(** A tick of validateAndPromote: wait (with the [initiate] flag of the next
    tick), give up a superseded promotion, or activate. *)
Inductive poll_result : Type :=
| PollWait (initiate : bool)
| PollObsolete
| PollFresh (handshake : Z).
Definition validate_poll (dev : Device) (t : Tables) (job : p2pPromotionJob) (initiate : bool) (now : Z)
    : poll_result * list Call :=
  let waiting wgPeer :=
    if negb initiate && wgPeer && (jStartedAt job + p2pResponderFallback <? now)
    then (PollWait true, [CIpcSet [IpcPublicKey (jPublicKey job); IpcUpdateOnly; IpcKeepalive]])
    else (PollWait initiate, []) in
  match LookupPeer dev (jPublicKey job) with
  | None => waiting false
  | Some wgPeer =>
      if lastHandshakeNano dev wgPeer <? UnixNano (jStartedAt job) then waiting true
      else
        let current := match get_peer t (jPeerID job) with
                       | Some (_, d) => state_is d P2PStateTrying
                                        && bool_decide (sessions t !! jPeerID job = Some (jSession job))
                       | None => false
                       end in
        (if current then PollFresh (lastHandshakeNano dev wgPeer) else PollObsolete, [])
  end.

(** The critical section after the activation; [true] when the session was
    replaced meanwhile. *)
Definition promote_locked (order : gmap Z Z → list (Z * Z)) (t : Tables) (now : Z)
    (job : p2pPromotionJob) : Tables * bool :=
  let '(t, obsolete) :=
    match get_peer t (jPeerID job) with
    | Some (p, d) =>
        if state_is d P2PStateTrying && bool_decide (sessions t !! jPeerID job = Some (jSession job))
        then
          let d := with_link (with_state d P2PStateEstablished) (Some (jEndpoint job)) (jRelayPeer job) in
          let d := with_used (with_established d now) now 0 in
          (rebuildIndexesLocked order
             (forgetSessionLocked (set_peer t p d) (jPeerID job) (jSession job)), false)
        else (t, true)
    | None => (t, true)
    end in
  (signalDone t (jSession job), obsolete).
Definition promote_after (dev : Device) (obsolete : bool) (job : p2pPromotionJob) : list Call :=
  if obsolete then CRemovePeer (jPublicKey job) :: restoreRelayRoute dev (jAssignedIP job) (jRelayPeer job)
  else [].

(** ** The punch loop *)

Record punch_loop : Type := MkLoop
  { lpJob : p2pPunchJob; lpDeadline : Z; lpRound : Z; lpSpray : punchSpray }.
Definition holePunch_start (job : p2pPunchJob) (start : Z) : punch_loop :=
  MkLoop job (start + p2pPunchTimeout) 0
    (newPunchSpray (Z.of_nat (length (pjSpray job))) (pjSweeps job) start).
(** Return from the loop: the deferred release. *)
Definition holePunch_return (c : Client) (lp : punch_loop) : Client :=
  with_spraying c (spray_release (spraying c) (lpSpray lp)).1.

Definition send_all (packet : bytes) (targets : list Endpoint) : list Call :=
  CBindSend packet <$> targets.

(** The sending half of a round, for the session [x]. *)
Definition punch_send (c : Client) (lp : punch_loop) (x : P2PSession) (deadline now : Z)
    : Client * option punch_loop * list Call :=
  let job := lpJob lp in
  let calls := send_all (pjPacket job) (pjTargets job) in
  if (length (pjSpray job) =? 0)%nat
  then (c, Some (MkLoop job deadline (lpRound lp + 1) (lpSpray lp)), calls)
  else
    let '(limiter, spray, (lo, hi)) := spray_step now (Promoting x) (spraying c) (lpSpray lp) in
    (with_spraying c limiter, Some (MkLoop job deadline (lpRound lp + 1) spray),
     calls ++ send_all (pjPacket job) (slice (Z.to_nat lo) (Z.to_nat hi) (pjSpray job))).

(** One round, once the timer fired; [None] when the loop returns. *)
Definition holePunch_round (order : gmap Z Z → list (Z * Z)) (c : Client) (lp : punch_loop) (now : Z)
    : Client * option punch_loop * list Call :=
  let job := lpJob lp in
  match sheap (tb c) !! pjSession job with
  | None => (holePunch_return c lp, None, [])
  | Some x =>
      if lpDeadline lp <? now then
        if Promoting x then
          let deadline := promotedAt x + (p2pHandshakeTimeout + second) in
          if deadline <? now then (holePunch_return c lp, None, [])
          else punch_send c lp x deadline now
        else
          let t := (failPunchSessionIfCurrentLocked order (tb c) (peers (tb c) !! pjPeerID job)
                      (Some (pjSession job)) now).1 in
          (holePunch_return (with_tb c t) lp, None, [])
      else punch_send c lp x (lpDeadline lp) now
  end.

(** ** Maintenance *)

Definition directKeepaliveDue (d : DiscoveredPeer) (tx now : Z) : DiscoveredPeer * bool :=
  if negb (tx =? dlastTxBytes d) || IsZeroTime (dlastTxAt d) then (with_tx d tx now, false)
  else if Sub now (dlastTxAt d) <? p2pDirectKeepalive then (d, false)
  else (with_tx d (dlastTxBytes d) now, true).

Record maint_acc : Type := MkMaint
  { maT : Tables; maChanged : bool; maRemove : list p2pDirectTeardown; maKeepalive : list Peer }.
Definition maint_step (dev : Device) (now : Z) (acc : maint_acc) (entry : Z * Z) : maint_acc :=
  let '(id, p) := entry in
  let t := maT acc in
  match pheap t !! p with
  | None => acc
  | Some d =>
      match dState d with
      | P2PStateTrying =>
          if p2pStalledAttemptTTL <? Sub now (dLastUsed d)
          then MkMaint (discardSessionLocked (mark_failed t p now) id) true (maRemove acc) (maKeepalive acc)
          else acc
      | P2PStateEstablished =>
          let wgPeer := LookupPeer dev (dPublicKey d) in
          let lastHandshake := match wgPeer with Some w => lastHandshakeNano dev w | None => 0 end in
          let '(d, due) := match wgPeer with
                           | Some w => directKeepaliveDue d (txBytes dev w) now
                           | None => (d, false)
                           end in
          let keepalive := maKeepalive acc
            ++ match wgPeer with Some w => if due : bool then [w] else [] | None => [] end in
          if (lastHandshake =? 0) || (p2pDirectStaleAfter <? Sub now lastHandshake)
          then MkMaint (mark_failed (set_peer t p (with_link d None (dRelayPeer d))) p now) true
                 (maRemove acc ++ [MkTeardown (dPublicKey d) (dAssignedIP d) (dRelayPeer d)]) keepalive
          else MkMaint (set_peer t p d) (maChanged acc) (maRemove acc) keepalive
      | _ => acc
      end
  end.
(** The critical section of a tick; [order] is used by its three range loops. *)
Definition maint_locked (order : gmap Z Z → list (Z * Z)) (dev : Device) (t : Tables) (now : Z) : maint_acc :=
  let '(t, changed) := forgetUnlistedPeersLocked order t now in
  let acc := foldl (maint_step dev now) (MkMaint t changed [] []) (order (peers t)) in
  if maChanged acc
  then MkMaint (rebuildIndexesLocked order (maT acc)) true (maRemove acc) (maKeepalive acc)
  else acc.

(** A whole tick; [collected] and [port] as in [register]. *)
Definition maintenance (order : gmap Z Z → list (Z * Z)) (dev : Device) (c : Client)
    (collected : list UDPAddr) (port now : Z) : Client * list Call :=
  let id := myID c in
  let '(c, due) := registerDue c now in
  let '(c, calls1) := if due : bool then register dev c collected port now else (c, []) in
  if id =? 0 then (c, calls1)
  else
    let '(c, calls2) := requestPeerList dev c in
    let acc := maint_locked order dev (tb c) now in
    let c := with_tb c (maT acc) in
    let calls3 := mjoin (teardownDirect dev (tb c) <$> maRemove acc) in
    let c := with_attempts (with_control c (controlQueue c) 0) (attemptQueue c) 0 in
    (c, calls1 ++ calls2 ++ calls3 ++ (CSendKeepalive <$> maKeepalive acc)).
End Client.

----------

▶ [Problem description] Determine the number of lines in the data that include the string "section". Only that number belongs in the answer.

▶ [Task result] 2